DESCRIPTION OF THE TASK => In the records below, find the line with "below as state-passing" and the line with "[RefEnv.env] gives each". Print both exactly, along with every line between them, and no other line.

Stored items:
# # #

(** * csesoc.unsw.edu.au backend: a shallow embedding of [server/server.go]

    The handlers of [server.go] are thin glue around four collaborators:
    the LDAP directory, the JWT library, the MongoDB driver and the UUID
    library.  The handlers themselves are embedded below as state-passing
    programs over an explicit record store; everything the collaborators
    decide (does the bind succeed, what does a parse return, what time is it)
    is read from an environment record [Env], so that every theorem holds
    for any behaviour of the collaborators.  A reference environment
    [RefEnv.env] gives each of them a small executable implementation on
    which the handlers can be run. *)

From Stdlib Require Import ZArith List String Ascii Bool Lia.
From Stdlib Require Import DecimalString DecimalZ.
Import ListNotations.
Local Open Scope string_scope.
Local Open Scope Z_scope.

(** ** Go's [strconv.Atoi] (64-bit [int]) *)

Module strconv.

Definition maxInt : Z := 9223372036854775807.
Definition minInt : Z := -9223372036854775808.

Definition isDigit (c : ascii) : bool :=
  ((48 <=? nat_of_ascii c) && (nat_of_ascii c <=? 57))%nat.

Definition digitVal (c : ascii) : Z := Z.of_nat (nat_of_ascii c) - 48.

(** [n = n*10 + int(ch)] over the bytes of the string; [None] is the
    syntax error raised at the first byte that is not a decimal digit. *)
Fixpoint parseDigits (s : string) (n : Z) : option Z :=
  match s with
  | EmptyString => Some n
  | String ch s' =>
      if isDigit ch then parseDigits s' (n * 10 + digitVal ch) else None
  end.

(** The text after an optional leading sign. *)
Definition unsignedPart (s : string) : string :=
  match s with
  | String c rest => if (Ascii.eqb c "-" || Ascii.eqb c "+")%bool then rest else s
  | EmptyString => EmptyString
  end.

Definition isNegative (s : string) : bool :=
  match s with
  | String c _ => Ascii.eqb c "-"
  | EmptyString => false
  end.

# # #

RESPONSE TO THIS TASK =>
    library.  The handlers themselves are embedded below as state-passing
    programs over an explicit record store; everything the collaborators
    decide (does the bind succeed, what does a parse return, what time is it)
    is read from an environment record [Env], so that every theorem holds
    for any behaviour of the collaborators.  A reference environment
    [RefEnv.env] gives each of them a small executable implementation on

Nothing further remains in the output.